Par ailleurs, la CNAMTS et la sécurité routière continueront à diffuser d’outils d’aide à l’élaboration de plans de prévention en entreprise (évaluation des risques, formation et communication) pour la prévention du risque routier en entreprise.

Enfin, la prévention des accidents du travail routiers figure parmi les « orientations stratégiques pluriannuelles, 2003-2006 », proposées au conseil supérieur de la prévention des risques professionnels.

Au plan des services territoriaux

Il s’agira de s’associer, au niveau pertinent (région, département, branche professionnelle), aux programmes développés localement par les CRAM et les services en charge de la sécurité routière, notamment, à travers les programmes d’appui à l’évaluation des risques, la formation des conducteurs salariés, la diffusion de bonnes pratiques dans les entreprises.

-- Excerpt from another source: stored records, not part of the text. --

(* ===== verification/KeState.v ===== *)
(** * The data of the kernel dispatcher

    Threads, dispatcher objects, processes and the dispatcher's global
    variables as the sources of [NTOS/KE] declare them (structures in
    [INC/KE.H], variables in [KE/KERNLDAT.C]). Pointers to threads, objects and
    processes are identifiers into the maps of [KSTATE]; linked lists are lists,
    head first. Fields no modelled routine reads or writes are left out.

    A dispatcher object is its header ([DISPATCHER_HEADER]: type, signal state
    and wait list) with the fields of a mutant or a semaphore; the fields a
    timer and a queue have beyond the header are kept in tables of their own,
    [Timers] and [Queues]. *)

From stdpp Require Import base list numbers option gmap.
From S2P Require Import Prelude.

Definition tid := nat.

(** An object is a free-standing one or the timer built into a thread. *)
Definition oid : Type := nat + tid.
Definition Obj (n : nat) : oid := inl n.
Definition ThreadTimer (t : tid) : oid := inr t.
Definition pid := nat.

Inductive KTHREAD_STATE :=
  Initialized | Ready | Running | Standby | Terminated | Waiting | Transition.

Inductive KPROCESS_STATE := ProcessInMemory | ProcessOutOfMemory | ProcessInTransition.

Inductive WAIT_TYPE := WaitAll | WaitAny.

#[export] Instance KTHREAD_STATE_eq : EqDecision KTHREAD_STATE.
Proof. solve_decision. Defined.
#[export] Instance KPROCESS_STATE_eq : EqDecision KPROCESS_STATE.
Proof. solve_decision. Defined.
#[export] Instance WAIT_TYPE_eq : EqDecision WAIT_TYPE.
Proof. solve_decision. Defined.

Definition LOW_REALTIME_PRIORITY : Z := 16.
Definition HIGH_PRIORITY : Z := 31.
Definition MAXIMUM_PRIORITY : Z := 32.
Definition TIME_CRITICAL_PRIORITY_BOUND : Z := 14.
Definition BALANCE_INCREMENT : Z := 10.
Definition APC_LEVEL : Z := 1.
Definition DISPATCH_LEVEL : Z := 2.
Definition TIMER_TABLE_SIZE : Z := 128.
Definition MAXIMUM_WAIT_OBJECTS : nat := 64.
Definition THREAD_WAIT_OBJECTS : nat := 3.
Definition MINLONG : Z := - 2 ^ 31.

Definition STATUS_SUCCESS : Z := 0.
Definition STATUS_ABANDONED : Z := 0x80.
Definition STATUS_USER_APC : Z := 0xC0.
Definition STATUS_KERNEL_APC : Z := 0x100.
Definition STATUS_ALERTED : Z := 0x101.
Definition STATUS_TIMEOUT : Z := 0x102.
Definition STATUS_MUTANT_NOT_OWNED : Z := 0xC0000046.
Definition STATUS_SEMAPHORE_LIMIT_EXCEEDED : Z := 0xC0000047.
Definition STATUS_MUTANT_LIMIT_EXCEEDED : Z := 0xC0000191.

(** A wait block. Its thread and position are the pair that names it in wait
    lists; [NextWaitBlock] is the next position of [WaitBlockList], the last
    followed by the first. *)
Record KWAIT_BLOCK := mkWaitBlock { WaitObject : oid; WaitKey : Z; WaitType : WAIT_TYPE }.

Definition wait_entry : Type := tid * nat.

(** The [Type] of a dispatcher header, with the fields of the mutant and the
    semaphore. A notification event has type 0 and a synchronization event the
    type [EventObject]. *)
Inductive KBODY :=
  | NotificationEvent
  | SynchronizationEvent
  | MutantObject (OwnerThread : option tid) (Abandoned : bool) (ApcDisable : Z)
  | ProcessObject
  | QueueObject
  | SemaphoreObject (Limit : Z)
  | ThreadObject
  | TimerObject.

Record KOBJECT := mkObject { Body : KBODY; SignalState : Z; WaitListHead : list wait_entry }.
#[export] Instance KOBJECT_eta : Eta KOBJECT :=
  λ r, mkObject (Body r) (SignalState r) (WaitListHead r).

Record KTIMER := mkTimer { DueTime : Z; Inserted : bool }.
#[export] Instance KTIMER_eta : Eta KTIMER := λ r, mkTimer (DueTime r) (Inserted r).

Record KQUEUE := mkQueue { CurrentCount : Z; MaximumCount : Z; EntryList : list Z }.
#[export] Instance KQUEUE_eta : Eta KQUEUE :=
  λ r, mkQueue (CurrentCount r) (MaximumCount r) (EntryList r).

Record KPROCESS := mkProcess
  { PrState : KPROCESS_STATE; ThreadQuantum : Z; StackCount : Z; PrReadyList : list tid }.
#[export] Instance KPROCESS_eta : Eta KPROCESS :=
  λ r, mkProcess (PrState r) (ThreadQuantum r) (StackCount r) (PrReadyList r).

(** [Queue] is the queue object whose entry the thread is processing, held in
    [SuspendApc.NormalContext]; [KernelApcQueued] and [UserApcQueued] say
    whether the two lists of [ApcState.ApcListHead] are non-empty;
    [AlertedKernel] and [AlertedUser] are the two entries of [Alerted]. *)
Record KTHREAD := mkThread
  { State : KTHREAD_STATE;
    Priority : Z;
    BasePriority : Z;
    PriorityDecrement : Z;
    Quantum : Z;
    Preempted : bool;
    ProcessReadyQueue : bool;
    KernelStackResident : bool;
    Process : pid;
    WaitBlockList : list KWAIT_BLOCK;
    WaitStatus : Z;
    WaitReason : Z;
    WaitTime : Z;
    WaitNext : bool;
    WaitIrql : Z;
    UserWaitMode : bool;
    Alertable : bool;
    AlertedKernel : bool;
    AlertedUser : bool;
    KernelApcQueued : bool;
    UserApcQueued : bool;
    KernelApcPending : bool;
    UserApcPending : bool;
    KernelApcDisable : Z;
    MutantList : list oid;
    Queue : option oid }.
#[export] Instance KTHREAD_eta : Eta KTHREAD :=
  λ r, mkThread (State r) (Priority r) (BasePriority r) (PriorityDecrement r) (Quantum r)
         (Preempted r) (ProcessReadyQueue r) (KernelStackResident r) (Process r)
         (WaitBlockList r) (WaitStatus r) (WaitReason r) (WaitTime r) (WaitNext r)
         (WaitIrql r) (UserWaitMode r) (Alertable r) (AlertedKernel r) (AlertedUser r)
         (KernelApcQueued r) (UserApcQueued r) (KernelApcPending r) (UserApcPending r)
         (KernelApcDisable r) (MutantList r) (Queue r).

(** The dispatcher database of a uniprocessor system: the maps of threads,
    objects and processes, the global variables of the dispatcher, the fields of
    the only processor control block, and the interrupt level. [DispatchInterrupt]
    and [ApcInterrupt] record software interrupts requested. *)
Record KSTATE := mkState
  { Threads : gmap tid KTHREAD;
    Objects : gmap oid KOBJECT;
    Timers : gmap oid KTIMER;
    Queues : gmap oid KQUEUE;
    Processes : gmap pid KPROCESS;
    KiDispatcherReadyListHead : list (list tid);
    KiReadySummary : Z;
    KiIdleSummary : Z;
    KiWaitInList : list tid;
    KiWaitOutList : list tid;
    KiProcessInSwapList : list pid;
    KiStackInSwapList : list tid;
    KeWaitReason : list Z;
    KiTimerTable : list (list oid);
    NextThread : option tid;
    CurrentThread : tid;
    IdleThread : tid;
    KeTickCount : Z;
    KiTimeIncrementReciprocal : Z;
    KiTimeIncrementShiftCount : Z;
    SystemTime : Z;
    InterruptTime : Z;
    IsExecutingDpc : bool;
    Irql : Z;
    DispatchInterrupt : bool;
    ApcInterrupt : bool }.
#[export] Instance KSTATE_eta : Eta KSTATE :=
  λ r, mkState (Threads r) (Objects r) (Timers r) (Queues r) (Processes r)
         (KiDispatcherReadyListHead r) (KiReadySummary r) (KiIdleSummary r)
         (KiWaitInList r) (KiWaitOutList r) (KiProcessInSwapList r) (KiStackInSwapList r)
         (KeWaitReason r) (KiTimerTable r) (NextThread r) (CurrentThread r) (IdleThread r)
         (KeTickCount r) (KiTimeIncrementReciprocal r)
         (KiTimeIncrementShiftCount r) (SystemTime r) (InterruptTime r) (IsExecutingDpc r) (Irql r)
         (DispatchInterrupt r) (ApcInterrupt r).

(** The balance set manager's event, a global variable. *)
Definition KiSwapEvent : oid := Obj 0.

(** Stores through a pointer. *)
Definition put_thread (t : tid) (th : KTHREAD) (s : KSTATE) : KSTATE :=
  s <| Threads := <[t := th]> (Threads s) |>.
Definition put_object (o : oid) (ob : KOBJECT) (s : KSTATE) : KSTATE :=
  s <| Objects := <[o := ob]> (Objects s) |>.
Definition put_process (p : pid) (pr : KPROCESS) (s : KSTATE) : KSTATE :=
  s <| Processes := <[p := pr]> (Processes s) |>.

(** An operation either returns a value to its caller or raises an exception
    with a status ([ExRaiseStatus]). *)
Inductive outcome := Returned (v : Z) | Raised (status : Z).
Lemma dequeued_inv E s p t rest s' :
  sched_inv E s → dequeued s p t rest s' → sched_inv (excluded t E) s'.
Proof.
  intros Hi (Hq & a & Hlen & Hget & ->).
  pose proof (si_nodup _ _ Hi _ _ Hq) as [Hnt Hnd]%NoDup_cons.
  eapply sched_dequeue; try done.
  - apply elem_of_cons; by left.
  - intros x. rewrite elem_of_cons. split; [|tauto].
    intros Hx. split; [by intros ->|by right].
Qed.

Lemma testbit_top (ps h : Z) :
  0 ≤ ps → 0 ≤ h → (∀ i, h < i → Z.testbit ps i = false) →
  Z.shiftr ps h = Z.b2z (Z.testbit ps h).
Proof.
  intros Hps Hh Hhi. apply Z.bits_inj_iff'. intros i Hi. rewrite Z.shiftr_spec by lia.
  destruct (Z.eqb_spec i 0) as [->|Hne].
  - by rewrite Z.b2z_bit0.
  - rewrite Hhi by lia. destruct (Z.testbit ps h); simpl.
    + symmetry. apply (testbit_high 1 1); lia.
    + by rewrite Z.bits_0.
Qed.

(** The priority set of the loop once every level above [h] has been examined. *)
Definition levels (s : KSTATE) (lo h ps : Z) : Prop :=
  is_u32 ps ∧ ∀ i, 0 ≤ i →
    Z.testbit ps i = (lo <=? i) && (i <=? h) && Z.testbit (KiReadySummary s) i.

Lemma levels_next s lo h ps :
  0 ≤ h → levels s lo h ps → Z.testbit ps h = false → levels s lo (h - 1) ps.
Proof.
  intros Hh [? Hb] Hf. split; [done|]. intros i Hi. rewrite Hb by done.
  destruct (Z.eqb_spec i h) as [->|].
  - rewrite Hb in Hf by done. rewrite Z.leb_refl in Hf.
    rewrite (proj2 (Z.leb_gt h (h - 1))), Z.leb_refl by lia.
    destruct (lo <=? h), (Z.testbit (KiReadySummary s) h); done.
  - do 2 f_equal. apply Z.b2z_inj. destruct (Z.leb_spec i h), (Z.leb_spec i (h - 1)); lia.
Qed.

Lemma levels_empty E s lo h ps p q :
  sched_inv E s → 0 ≤ lo → levels s lo h ps → ps = 0 → lo ≤ p ≤ h →
  ready_queue s p = Some q → q = [].
Proof.
  intros Hi Hlo [_ Hb] -> Hp Hq.
  pose proof (si_bits _ _ Hi _ _ Hq) as Hbit.
  specialize (Hb p ltac:(lia)). rewrite Z.bits_0 in Hb.
  rewrite !(proj2 (Z.leb_le _ _)) in Hb by lia. simpl in Hb.
  destruct q; [done|]. rewrite <- Hb in Hbit.
  symmetry in Hbit. apply bool_decide_eq_false in Hbit. by destruct Hbit.
Qed.

(** [None] when no queue between the two priorities has a thread; else the first
    thread of the highest such queue that has one. *)
Definition find_result (s : KSTATE) (lo h : Z) (r : option (KSTATE * option tid)) : Prop :=
  (r = Some (s, None) ∧ ∀ p q, lo ≤ p ≤ h → ready_queue s p = Some q → q = []) ∨
  (∃ p t rest s', r = Some (s', Some t) ∧ lo ≤ p ≤ h ∧ dequeued s p t rest s' ∧
     ∀ p' q, p < p' ≤ h → ready_queue s p' = Some q → q = []).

S’agissant de l’action en entreprise, l’inspection du travail doit veiller que :
    -  la dimension « risque routier » soit prise en compte dans les entreprises à travers la mise en œuvre de l’évaluation des risques, conduite par le chef d’entreprise, et la mise en place de plans de prévention du risque routier en entreprise ;
    -  les instances représentatives du personnel (CHSCT/DP) ainsi que la médecine du travail soient informées et sensibilisées aux risques routiers.
    Pour ces actions, les indicateurs nationaux retenus sont les suivants :
    -  nombre et type d’actions menées en partenariat avec les CRAM et la sécurité routière ;
    -  nombre d’interventions relatives à la prévention du risque routier en entreprise ;
    -  nombre d’enquêtes accidents routiers du travail menées par les services et suites données.